EXERCISE DETAILS – Find the line with "unfold installed. intros Hi Ha. unfold register." in the entries below. Repeat it, every following line, and the line with "intros t Ht.", exactly and with nothing added.

━━━━━ SOURCE DATA

Lemma register_agrees info req s r s' :
  installed s → agrees s → register info req s = Ret (r, s') → installed s' ∧ agrees s'.
Proof.
  unfold installed. intros Hi Ha. unfold register. rewrite st_bind_get, Hi.
  assert (∀ t, Tls.TLS_MODULES t = Tls.TLS_MODULES (tls s) → agrees (mkR (RTLD_TLS_OPS s) (modules s) t)) as Herr.
  { intros t Ht. apply agrees_kinds; [done|]. intros id _. unfold kind_at. by rewrite Ht. }
  destruct req as [|[off|]]; unfold register_with; cbn [op_register op_register_static op_add_static_tls resolver_ops].
  - intros [(e & H1 & ->)|(m & s1 & H1 & Hs)]%try_res_inv;
      apply try_res_inv in H1 as [(e' & H1 & He)|(id & s2 & H1 & Hm)]; try done;
      apply on_tls_inv in H1 as (t & Hreg & ->);
      apply register_module_inv in Hreg as [[Hid ->]|(Hid & _ & _ & _ & _ & HTM)]; try done.
    injection Hid as ->. injection Hm as <- <-. injection Hs as <- <-. split; [exact Hi|].
    by apply (agrees_snoc s _ _ (Dynamic info None)).
  - intros [(e & H1 & ->)|(m & s1 & H1 & Hs)]%try_res_inv;
      apply try_res_inv in H1 as [(e' & H1 & He)|(id & s2 & H1 & Hm)]; try done;
      apply on_tls_inv in H1 as (t & Hreg & ->); apply add_static_modules in Hreg.
    + split; [exact Hi|]. by apply Herr.
    + destruct Hreg as [-> HTM]. injection Hm as <- <-. injection Hs as <- <-. split; [exact Hi|].
      by apply (agrees_snoc s _ _ (Static info off)).
  - intros [(e & H1 & ->)|(m & s1 & H1 & Hs)]%try_res_inv;
      apply try_res_inv in H1 as [(e' & H1 & He)|([id off] & s2 & H1 & Hm)]; try done;
      apply on_tls_inv in H1 as (t & Hreg & ->); apply register_static_modules in Hreg.
    + split; [exact Hi|]. by apply Herr.
    + destruct Hreg as [-> HTM]. injection Hm as <- <-. injection Hs as <- <-. split; [exact Hi|].
      by apply (agrees_snoc s _ _ (Static info off)).
Qed.

Lemma publish_agrees source id s r s' :
  installed s → agrees s → publish source id s = Ret (r, s') → installed s' ∧ agrees s'.
Proof.
  unfold installed. intros Hi Ha. unfold publish. rewrite st_bind_get, Hi.
  intros (t & Ht & ->)%on_tls_inv. split; [exact Hi|]. apply agrees_kinds; [done|].
  intros id' Hid'. exact (init_tls_kind _ _ _ _ _ _ Ht id' Hid').
Qed.

Lemma unregister_agrees id s r s' :
  installed s → agrees s → unregister id s = Ret (r, s') → installed s' ∧ agrees s'.
Proof.
  unfold installed. intros Hi [Hnd Hk]. unfold unregister. rewrite st_bind_get, Hi.
  intros ([] & s1 & H1 & H2)%st_bind_Ret_inv. injection H1 as <-.
  apply on_tls_inv in H2 as (t & Ht & ->). split; [exact Hi|]. split; cbn [modules tls] in *.
  - clear -Hnd. induction (modules s) as [|[i o] l IH]; [constructor|].
    cbn [fmap list_fmap fst] in Hnd. apply NoDup_cons in Hnd as [Hn Hnd]. rewrite filter_cons. case_decide; [|by apply IH].
    cbn [fmap list_fmap fst]. apply NoDup_cons. split; [|by apply IH]. intros Hin. apply Hn.
    apply list_elem_of_fmap in Hin as (e & -> & [_ Hin]%list_elem_of_filter). by apply list_elem_of_fmap_2.
  - intros i o [Hne Hin]%list_elem_of_filter. destruct (Hk i o Hin) as [H1 H2]. split; [done|].
    by rewrite (unregister_kind _ _ _ _ Ht i H1 Hne).
Qed.

(** ** Reachable states of the resolver and the module table *)
Inductive r_step (s : R) : R → Prop :=
  | r_register info request r s' : register info request s = Ret (r, s') → r_step s s'
  | r_publish source id r s' : publish source id s = Ret (r, s') → r_step s s'
  | r_unregister id r s' : unregister id s = Ret (r, s') → r_step s s'
  | r_get_addr index r s' : on_tls (get_addr index) s = Ret (r, s') → r_step s s'
  | r_allocate storage r s' : on_tls (allocate storage) s = Ret (r, s') → r_step s s'
  | r_init storage r s' : on_tls (init storage) s = Ret (r, s') → r_step s s'
  | r_deallocate storage d r s' : on_tls (_dl_deallocate_tls storage d) s = Ret (r, s') → r_step s s'.
Inductive r_reachable : R → Prop :=
  | r_initial t : r_reachable (mkR (Some (resolver_ops get_addr_ptr)) [] t)
  | r_next s s' : r_reachable s → r_step s s' → r_reachable s'.
(** The body of the loop of [open_load]. *)
Definition publish_module (flags : OpenFlags.t) (id : Id) : M unit :=
  add_adds 1;;
  c ← ctx;
  expect (ctx_meta c id);;
  set_ctx (ctx_set_meta c id flags);;
  (if OpenFlags.is_nodelete flags then
     l ← expect_lease (λ c, ctx_acquire c id);
     expect_ctx (λ c, ctx_pin c l)
   else mret tt).
Fixpoint publish_modules (flags : OpenFlags.t) (ids : list Id) : M unit :=
  match ids with
  | [] => mret tt
  | id :: ids => publish_module flags id;; publish_modules flags ids
  end.

(** [load.into_parts()] is the lease of the root and the new modules. *)
Definition open_load (l : Lease) (modules : list Id) (flags : OpenFlags.t) : M OpenedLibrary :=
  publish_modules flags modules;;
  (if OpenFlags.is_global flags then expect_ctx (λ c, ctx_promote_global c (lease_id l)) else mret tt);;
  c ← ctx;
  sc ← expect (ctx_load_group c (lease_id l));
  mret (mkOpened sc l).

(** [scope_free]: the module has neither scope nor lazy scope. *)
Definition register_loaded (scope_free : bool) (lib : Mod) (flags : OpenFlags.t) : M unit :=
  if negb scope_free then st_fail Panic
  else if negb (is_elf lib) then st_fail Panic
  else
    let nm := default (mod_name lib) (mod_soname lib) in
    c ← ctx;
    let deps := instance_id <$> omap (ctx_module c) (omap (ctx_module_id c) (needed_libs lib)) in
    l ← expect_lease (λ c, ctx_insert c nm lib flags deps);
    let id := lease_id l in
    add_adds 1;;
    add_alias id (mod_file_name lib);;
    (if OpenFlags.is_global flags || bool_decide (nm = [])
     then expect_ctx (λ c, ctx_promote_global c id) else mret tt);;
    expect_ctx (λ c, ctx_pin c l).

Definition libc_compat_aliases (nm : name) : list name :=
  if bool_decide (nm = bytes_of_string "libc.so.6") then
    bytes_of_string <$> ["libdl.so.2"; "libpthread.so.0"; "libutil.so.1"; "librt.so.1"; "libanl.so.1"]%string
  else if bool_decide (nm = bytes_of_string "ld-linux-x86-64.so.2") then
    [bytes_of_string "ld-linux.so.2"]
  else [].

Fixpoint add_aliases (id : Id) (aliases : list name) : M unit :=
  match aliases with
  | [] => mret tt
  | a :: aliases => add_alias id a;; add_aliases id aliases
  end.
Fixpoint register_aliases_of (names : list name) : M unit :=
  match names with
  | [] => mret tt
  | nm :: names =>
      c ← ctx;
      (match ctx_module_id c nm with
       | None => mret tt
       | Some id => add_aliases id (libc_compat_aliases nm)
       end);;
      register_aliases_of names
  end.
Definition register_initial_aliases : M unit :=
  register_aliases_of (bytes_of_string <$> ["libc.so.6"; "ld-linux-x86-64.so.2"]%string).

(** ** Symbol search *)
Definition find_symbol (modules : list Mod) (nm : name) : option Z :=
  head (omap (λ m, get_symbol m nm) modules).

Definition global_find (nm : name) : M (option Z) :=
  c ← ctx; mret (find_symbol (ctx_global_scope c) nm).

Fixpoint skip_while {A} (f : A → bool) (l : list A) : list A :=
  match l with
  | [] => []
  | x :: l' => if f x then skip_while f l' else l
  end.

Definition next_find (addr : Z) (nm : name) : M (option Z) :=
  c ← ctx;
  mret (caller ← ctx_module_id_at c addr;
        m ← ctx_module c caller;
        let caller_instance := instance_id m in
        let global := ctx_global_scope c in
        sc ← (if existsb (λ m, instance_id m =? caller_instance) global then Some global
              else ctx_load_group c caller);
        find_symbol (drop 1 (skip_while (λ m, negb (instance_id m =? caller_instance)) sc)) nm).

Definition handle_find (handle : Z) (nm : name) : M (option Z) :=
  s ← st_get;
  mret (st ← handles s !! handle; find_symbol (scope (opened st)) nm).

Definition handle_link_map (handle : Z) : M (option Z) :=
  s ← st_get; mret (if decide (is_Some (handles s !! handle)) then Some handle else None).

(** The C entry points of the registry: [release_handle] drops the unload
    group after the lock and reports validity. *)
Definition release_handle_valid (handle : Z) : M bool :=
  u ← release_handle handle;
  mret (match u with Some _ => true | None => false end).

━━━━━━━━━━

SOLUTION FOR THIS TASK –
  unfold installed. intros Hi Ha. unfold register. rewrite st_bind_get, Hi.
  assert (∀ t, Tls.TLS_MODULES t = Tls.TLS_MODULES (tls s) → agrees (mkR (RTLD_TLS_OPS s) (modules s) t)) as Herr.
  { intros t Ht. apply agrees_kinds; [done|]. intros id _. unfold kind_at. by rewrite Ht. }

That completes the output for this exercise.